NHS England risks not being able to properly implement the Long Term Plan due to staffing shortages, including the 41,000 nursing vacancies, according to a report from the National Audit Office (NAO).
The NAO have claimed that a lack of staff means the NHS ‘will be unable to use the extra funding optimally’ because more expensive agency staff may be used to deliver additional services.
Their report on the financial sustainability of the NHS also saw them interview various Trusts and stakeholders within NHS. Many claimed that even with extra funding, they would not meet performance standards due to recruitment difficulties.

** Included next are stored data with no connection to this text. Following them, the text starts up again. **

Inductive alloc_spec (r : FrameRange.t) A (o : nat) : gmap nat nat → result FrameRange.t AllocError → Prop :=
| alloc_takes p : o ≤ MAX_ORDER → room (FrameRange.count r) A o p → alloc_spec r A o (<[p := o]> A) (Ok (frames r p o))
| alloc_fragmented : o ≤ MAX_ORDER → (∀ p, ¬ room (FrameRange.count r) A o p) → 2 ^ o + used A ≤ FrameRange.count r → alloc_spec r A o A (Err Fragmented)
| alloc_exhausted : MAX_ORDER < o ∨ (∀ p, ¬ room (FrameRange.count r) A o p) ∧ FrameRange.count r < 2 ^ o + used A → alloc_spec r A o A (Err Exhausted).

Lemma alloc_order_ok checked b r A o :
  run_ok r → managed b r → holds b A →
  ∃ b' A' res, alloc_order checked b o = Some (b', res) ∧ managed b' r ∧ holds b' A' ∧ alloc_spec r A o A' res.
Proof using usize_32 arch_ok.
  intros Hr Hm Hh. pose proof (holds_counts _ _ Hh) as [_ Hc]. pose proof Hh as (K & FL & U & y & Hi & HA). pose proof (in_tiled _ _ _ _ _ _ _ Hi) as T. unfold alloc_order.
  destruct (Nat.ltb_spec MAX_ORDER o) as [Hlt|Hle]; [exists b, A, (Err Exhausted); split_and!; try done; apply alloc_exhausted; by left|].
  pose proof Hm as (_ & _ & Ep). destruct (List.find _ _) as [have|] eqn:Ef.
  - apply find_some in Ef as [Hhave%in_seq Hhd%negb_true_iff%Z.eqb_neq]. unfold ORDERS in Hhave. destruct (head_block _ _ _ _ _ _ _ have Hi ltac:(lia)) as [[? _]|(p & Ehd & Hk & Hp)]; [done|].
    destruct (tl_block _ _ _ _ T _ _ _ Hk) as (_ & Hd & Hn). rewrite Ehd. destruct (link_index usize_32 b p (in_sized _ _ _ _ _ _ _ Hi) Hp) as (_ & -> & _). cbv zeta.
    destruct (buddy_inv_take usize_32 b K FL U y y None p have _ _ Hi Hk eq_refl (tile_remove _ _ _ _ _ _ T Hk)) as (FL1 & Hi1 & S1 & _).
    destruct (split_ok usize_32 have _ _ _ _ p o Hi1 Hd ltac:(lia) ltac:(lia)) as (K2 & FL2 & Hi2 & S2 & Hu). pose proof (buddy_same_trans _ _ _ S1 S2) as S12. set (b2 := split _ _ _ _) in *.
    destruct (pow_mono o have ltac:(lia)) as [Hpm Hpd]. assert (2 ^ o | p) as Hdo by (by eapply Nat.divide_trans).
    pose proof (inv_use usize_32 b2 K2 FL2 U p o Hi2 Hdo Hle) as Hi3. cbv zeta in Hi3. set (b3 := set_live _ (set_tag b2 p (used_tag o))) in *.
    rewrite (verify_ok checked _ _ _ _ _ Hi3). cbn [mbind option_bind].
    assert (managed b3 r) as Hm3. { pose proof (managed_same _ _ _ S12 Hm) as Hm2. by apply (managed_same _ _ _ (same_tag b2 p (used_tag o))) in Hm2. }
    assert (pages b3 = pages b) as Ep3 by (destruct Hm3 as (_ & _ & ->); done).
    exists b3, (<[p := o]> A), (Ok (frames r p o)). split_and!; [by rewrite (range_ok _ r) by (done || lia)|done| |].
    + eexists _, _, _, _. split; [exact Hi3|]. intros q r'. destruct (decide (q = p)) as [->|Hne]; [rewrite lookup_insert_eq, fn_lookup_insert; split; congruence|].
      rewrite lookup_insert_ne, fn_lookup_insert_ne by done. rewrite HA, (Hu q r'). by rewrite fn_lookup_insert_ne.
    + apply alloc_takes; [done|]. rewrite <-Ep. eapply block_room; [exact T|exact HA|exact Hk|lia].
  - assert (∀ p, ¬ room (FrameRange.count r) A o p) as Hno.
    { rewrite <-Ep. intros p Hp. destruct (room_in_block _ _ _ _ _ _ T HA Hle Hp) as (q & r' & Hk & Hle' & _). destruct (tl_block _ _ _ _ T _ _ _ Hk) as (Hr' & _).
      pose proof (find_none _ _ Ef r' ltac:(apply in_seq; unfold ORDERS; lia)) as Hnil. cbn in Hnil. apply negb_false_iff, Z.eqb_eq in Hnil.
      destruct (head_block _ _ _ _ _ _ _ r' Hi Hr') as [[_ Hx]|(q' & E & _ & Hq')]; [by apply (Hx q)|]. destruct (link_index usize_32 b q' (in_sized _ _ _ _ _ _ _ Hi) Hq') as (_ & _ & ? & _). congruence. }
    unfold block_pages. destruct (Nat.leb_spec (2 ^ o) (free_pages b)).
    + exists b, A, (Err Fragmented). split_and!; try done. apply alloc_fragmented; [done|done|lia].
    + exists b, A, (Err Exhausted). split_and!; try done. apply alloc_exhausted. right. split; [done|lia].
Qed.

Lemma pow_usize o n : (Z.of_nat n < NIL)%Z → 2 ^ o ≤ n → (2 ^ Z.of_nat o ≤ u_max USIZE_BITS)%Z.
Proof using usize_32.
  intros Hn Ho. assert (Z.of_nat (2 ^ o) ≤ Z.of_nat n)%Z by lia. rewrite Nat2Z.inj_pow in H. unfold NIL, u_max in *. assert (2 ^ 32 ≤ 2 ^ USIZE_BITS)%Z by (apply Z.pow_le_mono_r; lia). lia.
Qed.

Lemma order_for_eq n : n ≠ 0 → order_for n = if Nat.log2_up n <=? MAX_ORDER then Some (Nat.log2_up n) else None.
Proof using usize_32.
  intros Hn. unfold order_for. rewrite Nat.max_l by lia. set (o := Nat.log2_up n). destruct (Nat.leb_spec o MAX_ORDER) as [Ho|Ho]; [|by destruct (_ <? _)%Z].
  rewrite (proj2 (Z.ltb_ge _ _)); [done|]. apply (pow_usize o (2 ^ o)); [|done]. destruct (pow_mono o MAX_ORDER Ho) as [H _]. change (2 ^ MAX_ORDER) with 1024 in H. unfold NIL, u_max. lia.
Qed.

Inductive pages_spec (r : FrameRange.t) A (n : nat) : gmap nat nat → result FrameRange.t AllocError → Prop :=
| pages_none : n = 0 → pages_spec r A n A (Err EmptyRequest)
| pages_some o A' res : n ≠ 0 → n ≤ 2 ^ o → (∀ o', n ≤ 2 ^ o' → o ≤ o') → alloc_spec r A o A' res → pages_spec r A n A' res.

Lemma alloc_pages_ok checked b r A n :
  run_ok r → managed b r → holds b A →
  ∃ b' A' res, alloc_pages checked b n = Some (b', res) ∧ managed b' r ∧ holds b' A' ∧ pages_spec r A n A' res.
Proof using usize_32 arch_ok.
  intros Hr Hm Hh. unfold alloc_pages. destruct (Nat.eqb_spec n 0) as [Hn|Hn]; [exists b, A, (Err EmptyRequest); split_and!; try done; by apply pages_none|].
  assert (n ≤ 2 ^ Nat.log2_up n) as Hle by (destruct (decide (n = 1)) as [->|]; [done|]; apply Nat.log2_up_spec; lia).
  assert (∀ o', n ≤ 2 ^ o' → Nat.log2_up n ≤ o') as Hmin by (intros o' Ho'; apply Nat.log2_up_le_pow2; [lia|done]).
  rewrite order_for_eq by done. destruct (Nat.leb_spec (Nat.log2_up n) MAX_ORDER) as [Ho|Ho].
  - destruct (alloc_order_ok checked b r A (Nat.log2_up n) Hr Hm Hh) as (b' & A' & res & E & Hm' & Hh' & Hsp). exists b', A', res. split_and!; try done. by eapply pages_some.
  - exists b, A, (Err Exhausted). split_and!; try done. eapply pages_some; [done|done|done|]. apply alloc_exhausted. by left.
Qed.

Lemma buddy_power_of_two n : is_power_of_two n = true ↔ ∃ o, n = 2 ^ o.
Proof using.
  unfold is_power_of_two. rewrite andb_true_iff, negb_true_iff, Nat.eqb_neq, Nat.eqb_eq. split; [intros [_ H]; by eexists|]. intros [o ->]. pose proof (pow_pos o). rewrite Nat.log2_pow2 by lia. split; [lia|done].
Qed.

(** The range is inside the run, and the block it names. *)
Definition inside (r rg : FrameRange.t) : Prop :=
  let f := Frame.number (FrameRange.start rg) in let s := Frame.number (FrameRange.start r) in let n := widen (FrameRange.count r) in
  (s ≤ f < s + n ∧ f + widen (FrameRange.count rg) ≤ s + n)%Z.
Definition names (r rg : FrameRange.t) (p o : nat) : Prop :=
  Frame.number (FrameRange.start rg) = (Frame.number (FrameRange.start r) + widen p)%Z ∧ FrameRange.count rg = 2 ^ o.

Lemma names_frames r p o : names r (frames r p o) p o.
Proof using arch_ok. split; [apply number_at|done]. Qed.

Lemma buddy_index_of_spec b r f : sized b → managed b r → match index_of b f with
  | Ok p => Frame.number f = (Frame.number (FrameRange.start r) + widen p)%Z ∧ p < pages b
  | Err e => e = Unmanaged ∧ ¬ (Frame.number (FrameRange.start r) ≤ Frame.number f < Frame.number (FrameRange.start r) + widen (pages b))%Z end.
Proof using usize_32.
  intros Hs (_ & Eb & _). unfold index_of, checked_sub. rewrite Eb. set (s := Frame.number (FrameRange.start r)). set (n := Frame.number f). unfold widen. destruct (Z.leb_spec s n) as [Hl|Hl]; cbn [ok_or]; [|split; [done|lia]].
  pose proof (sz_pages _ Hs) as Hn. unfold NIL, u_max in Hn. assert (2 ^ 32 ≤ 2 ^ USIZE_BITS)%Z by (apply Z.pow_le_mono_r; lia).
  unfold narrow, u_max. destruct (Z.leb_spec (n - s) (2 ^ USIZE_BITS - 1)); [|split; [done|lia]]. destruct (Nat.leb_spec (pages b) (Z.to_nat (n - s))); split; (done || lia).
Qed.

The report details some of the savings made by the NHS so far, with projections of future savings made as a result of the requirements of the Long Term Plan for the NHS to ‘return to financial balance’ and achieve ‘cash-releasing productivity growth of at least 1.1% each year’.
Primary care has already saved £992m, with savings by 2020-21 expected to be £2.1bn, achieved through initiatives such as restraint on pay and reducing prescription charge losses.
The Royal College of Nursing’s director in England, Patricia Marquis, said the report ‘confirms our greatest fear’ that the lack of nurses will hinder the Long Term Plan.
She said: ‘There are 41,000 nursing vacancies in England, which is already jeopardising patient care. But this is not just about numbers. Treating and caring for patients safely and effectively relies on having the right number of nurses with the right skills in place. We are calling for an immediate £1bn investment in nurse higher education to develop the nursing workforce patients need.’